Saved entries
* * * * * * *
(** [ProductService.post({ input }, context)] *)
Definition post (args : jsval) (ctx : context) : M S jsval :=
  input ← lift_res (prop args "input");
  key ← gets api_key_of;
  if bool_decide (header ctx "x-api-key" = key)
  then post_result ProductSvc "/" (JObj [("input", input)]) []
  else throw "Invalid API Key".
End Resolvers.
End ProductService.
Import ProductService.

#[export] Hint Rewrite @set_state_cache @set_state_open @set_state_log
  @log_state_redis @log_state_log : gw_rw.

(** What a cache entry yields when read: a value when it is present,
    non-empty and parses; nothing otherwise. *)
Definition cache_hit (o : option string) : option jsval :=
  match o with
  | Some c => if String.eqb c "" then None else json_parse c
  | None => None
  end.

Section CacheAside.
Context {S : Type} `{LR : Lens S Redis.t} `{LL : Lens S reqlog} `{Transport S}.
Context `{!LensLaws S Redis.t} `{!LensLaws S reqlog} `{!LensDisjoint S Redis.t reqlog}.
Variable api_key_of : S -> option string.

(** ** Reading the cache *)

Lemma read_cached_state key s : (read_cached key s).2 = s.
Proof.
  unfold read_cached. destruct (Redis.is_open (redis_of s)) eqn:Ho.
  - erewrite bind_ok by (by apply zoom_get_open).
    destruct (cache_of s !! key) as [c|]; [|done].
    destruct (String.eqb c ""); [done|]. by destruct (json_parse c).
  - by erewrite bind_throw by (by apply zoom_get_closed).
Qed.

Lemma read_cached_hit key s v :
  Redis.is_open (redis_of s) = true -> cache_hit (cache_of s !! key) = Some v ->
  read_cached key s = (Ok v, s).
Proof.
  intros Ho Hh. unfold read_cached. erewrite bind_ok by (by apply zoom_get_open).
  destruct (cache_of s !! key) as [c|]; [|done]. cbn in Hh.
  destruct (String.eqb c ""); [done|]. by rewrite Hh.
Qed.

(** Anything but a hit is thrown, whether the cache is up or down. *)
Lemma read_cached_nohit key s :
  (Redis.is_open (redis_of s) = true -> cache_hit (cache_of s !! key) = None) ->
  exists e, read_cached key s = (Throw e, s).
Proof.
  intros Hh. pose proof (read_cached_state key s) as Hs.
  destruct (read_cached key s) as [[v|e] s'] eqn:E; cbn in Hs; subst s'; [|by eexists].
  exfalso. destruct (Redis.is_open (redis_of s)) eqn:Ho.
  - specialize (Hh eq_refl). unfold read_cached in E.
    rewrite (bind_ok _ _ _ _ _ (zoom_get_open key s Ho)) in E.
    destruct (cache_of s !! key) as [c|]; [|done]. cbn in Hh.
    destruct (String.eqb c ""); [done|]. by rewrite Hh in E.
  - unfold read_cached in E. by rewrite (bind_throw _ _ _ _ _ (zoom_get_closed key s Ho)) in E.
Qed.

(** ** Filling the cache *)

Definition get_req (path : string) : request := mkRequest GET path JUndefined [].

Lemma fill_ok key path s d t :
  Redis.is_open (redis_of s) = true -> answers s ProductSvc (get_req path) d -> stringify d = Some t ->
  fill key path s = (Ok d, set_state key t (log_state (ProductSvc, get_req path) s)).
Proof.
  intros Ho Ha Ht. unfold fill. erewrite bind_ok by (by apply get_result_ok).
  erewrite bind_ok; [reflexivity|]. unfold write_cache. rewrite Ht.
  apply zoom_set_open. by rewrite log_state_redis.
Qed.

(** With the cache down, the fetch succeeds but the [await cacheClient.set]
    rejects, and the read fails with it. *)
Lemma fill_closed key path s d t :
  Redis.is_open (redis_of s) = false -> answers s ProductSvc (get_req path) d -> stringify d = Some t ->
  fill key path s = (Throw Redis.closed_msg, log_state (ProductSvc, get_req path) s).
Proof.
  intros Hc Ha Ht. unfold fill. erewrite bind_ok by (by apply get_result_ok).
  erewrite bind_throw; [reflexivity|]. unfold write_cache. rewrite Ht.
  apply zoom_set_closed. by rewrite log_state_redis.
Qed.

(** ** The resolvers *)

(** A miss (no entry, an empty one, or one that does not parse) calls
    the product service once and stores its answer under the key. *)
Lemma cache_aside_miss key path s d t :
  Redis.is_open (redis_of s) = true -> cache_hit (cache_of s !! key) = None ->
  answers s ProductSvc (get_req path) d -> stringify d = Some t ->
  try_catch (read_cached key) (fun _ => fill key path) s
  = (Ok d, set_state key t (log_state (ProductSvc, get_req path) s)).
Proof.
  intros Ho Hh Ha Ht. destruct (read_cached_nohit key s) as [e He]; [done|].
  erewrite try_throw by exact He. by apply fill_ok.
Qed.

Lemma cache_aside_hit key path s v :
  Redis.is_open (redis_of s) = true -> cache_hit (cache_of s !! key) = Some v ->
  try_catch (read_cached key) (fun _ => fill key path) s = (Ok v, s).
Proof. intros Ho Hh. erewrite try_ok by (by apply read_cached_hit). done. Qed.

(** The entry a fill writes is a hit for the value fetched, normalised as
    JSON normalises it. *)
Lemma cache_hit_stringify d t : stringify d = Some t -> cache_hit (Some t) = Some (json_norm d).
Proof.
  intros Ht. assert (t = ser d /\ d <> JUndefined) as [-> Hd]
    by (destruct d; unfold stringify in Ht; split; congruence).
  destruct (ser_head d) as (c & s' & Hs & _). unfold cache_hit. rewrite Hs. cbn [String.eqb].
  rewrite <- Hs. by apply parse_ser_norm.
Qed.

(** ** Properties of the resolvers *)

(** C12: Cold cache then warm cache: the first [getById(id)] calls the product
    service exactly once and stores its answer under [products/{id}]; the
    second calls nothing, changes nothing, and returns the same value. *)
Theorem getById_cold_then_warm id s d :
  Redis.is_open (redis_of s) = true -> cache_of s !! id_key id = None ->
  answers s ProductSvc (get_req ("/" ++ to_template id)) d -> json_value d = true ->
  let '(r1, s1) := getById id s in
  let '(r2, s2) := getById id s1 in
  r1 = Ok d /\ r2 = Ok d /\ s2 = s1 /\
  log_of s1 = (log_of s ++ [(ProductSvc, get_req ("/" ++ to_template id))])%list /\
  cache_of s1 !! id_key id = stringify d.
Proof.
  intros Ho Hn Ha Hv. assert (Ht : stringify d = Some (ser d)) by (by destruct d).
  unfold getById. rewrite (cache_aside_miss _ _ s d (ser d) Ho) by (by rewrite Hn || done).
  rewrite (cache_aside_hit _ _ _ d) by
    (gw_rewrite; rewrite ?lookup_insert_eq; done ||
     (erewrite cache_hit_stringify by done; by rewrite json_norm_id)).
  gw_rewrite. rewrite lookup_insert_eq, Ht. done.
Qed.

(** Coherence of the listing entry with the product service's answer [d]:
    absent, or the serialization of [d]. *)
Definition coherent (key : string) (d : jsval) (s : S) : Prop :=
  forall t, cache_of s !! key = Some t -> t = ser d.

(** C13: Refinement: with the listing entry coherent, [getAll] returns exactly
    what a direct read of the product service returns, calls it at most
    once, and leaves the entry coherent. *)
Theorem getAll_refines_backend s d :
  Redis.is_open (redis_of s) = true -> answers s ProductSvc (get_req "/") d -> json_value d = true ->
  coherent all_key d s ->
  (getAll s).1 = (get_result ProductSvc "/" s).1 /\ coherent all_key d (getAll s).2 /\
  (log_of (getAll s).2 = log_of s \/
   log_of (getAll s).2 = (log_of s ++ [(ProductSvc, get_req "/")])%list).
Proof.
  intros Ho Ha Hv Hc. rewrite (get_result_ok _ _ _ d Ha).
  assert (stringify d = Some (ser d)) as Ht by (destruct d; done).
  unfold getAll. destruct (cache_of s !! all_key) as [t|] eqn:E.
  - rewrite (Hc t E) in E. rewrite (cache_aside_hit _ _ _ d Ho)
      by (rewrite E; erewrite cache_hit_stringify by done; by rewrite json_norm_id).
    cbn. split; [done|]. split; [|by left]. intros t'. rewrite E. congruence.
  - rewrite (cache_aside_miss _ _ s d (ser d) Ho) by (by rewrite E || done). cbn.
    split; [done|]. split; [|right; by gw_rewrite].
    intros t'. gw_rewrite. rewrite lookup_insert_eq. congruence.
Qed.

(** C29: Cache down: the read misses, the product service is called and
    answers, and then [await cacheClient.set] rejects, so [getAll] fails
    instead of falling back to the backend's answer. *)
Theorem getAll_cache_down s d t :
  Redis.is_open (redis_of s) = false -> answers s ProductSvc (get_req "/") d -> stringify d = Some t ->
  getAll s = (Throw Redis.closed_msg, log_state (ProductSvc, get_req "/") s).
Proof.
  intros Hc Ha Ht. destruct (read_cached_nohit all_key s) as [e He]; [by rewrite Hc|].
  unfold getAll. erewrite try_throw by exact He. by apply (fill_closed _ _ _ d t).
Qed.

(** C17: A miss on which the product service answers outside 2xx (a product
    that does not exist answers 404): the error is surfaced and the cache
    is not written. *)
Theorem getById_backend_error id s rsp s' :
  (forall x, redis_of (serve ProductSvc (get_req ("/" ++ to_template id)) x).2 = redis_of x) ->
  (Redis.is_open (redis_of s) = true -> cache_hit (cache_of s !! id_key id) = None) ->
  serve ProductSvc (get_req ("/" ++ to_template id))
    (log_state (ProductSvc, get_req ("/" ++ to_template id)) s) = (Some rsp, s') ->
  ok_status (status rsp) = false ->
  getById id s = (Throw (status_msg (status rsp)), s') /\ cache_of s' = cache_of s.
Proof.
  intros Hr Hh Hs Hst. split.
  - destruct (read_cached_nohit (id_key id) s Hh) as [e He].
    unfold getById. erewrite try_throw by exact He. unfold fill, get_result, http_get.
    rewrite (bind_throw _ _ _ _ _ (bind_throw _ _ _ _ _ (send_status_error _ _ _ _ _ Hs Hst))).
    reflexivity.
  - pose proof (Hr (log_state (ProductSvc, get_req ("/" ++ to_template id)) s)) as E.
    rewrite Hs in E. cbn [snd] in E. unfold cache_of. by rewrite E, log_state_redis.
Qed.

(** ** createProduct *)

Definition post_req (input : jsval) : request := mkRequest POST "/" (JObj [("input", input)]) [].

(** C27: A key that differs from [PRODUCT_SERVICE_API_KEY] is refused before
    any request is sent. *)
Theorem post_rejects_bad_key args ctx s input :
  prop args "input" = Ok input -> header ctx "x-api-key" <> api_key_of s ->
  post api_key_of args ctx s = (Throw "Invalid API Key", s).
Proof.
  intros Hi Hk. unfold post. rewrite Hi. cbn. unfold gets, mbind, M_bind, mret, M_ret.
  by rewrite bool_decide_eq_false_2.
Qed.

Lemma post_key_ok args ctx s input :
  prop args "input" = Ok input -> header ctx "x-api-key" = api_key_of s ->
  post api_key_of args ctx s = post_result ProductSvc "/" (JObj [("input", input)]) [] s.
Proof.
  intros Hi Hk. unfold post. rewrite Hi. cbn. unfold gets, mbind, M_bind, mret, M_ret.
  by rewrite bool_decide_eq_true_2.
Qed.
* * * * * * *
Each line above that holds the string "reflexivity" should be copied and shown.

Task result.
  erewrite bind_ok; [reflexivity|]. unfold write_cache. rewrite Ht.
  erewrite bind_throw; [reflexivity|]. unfold write_cache. rewrite Ht.
    reflexivity.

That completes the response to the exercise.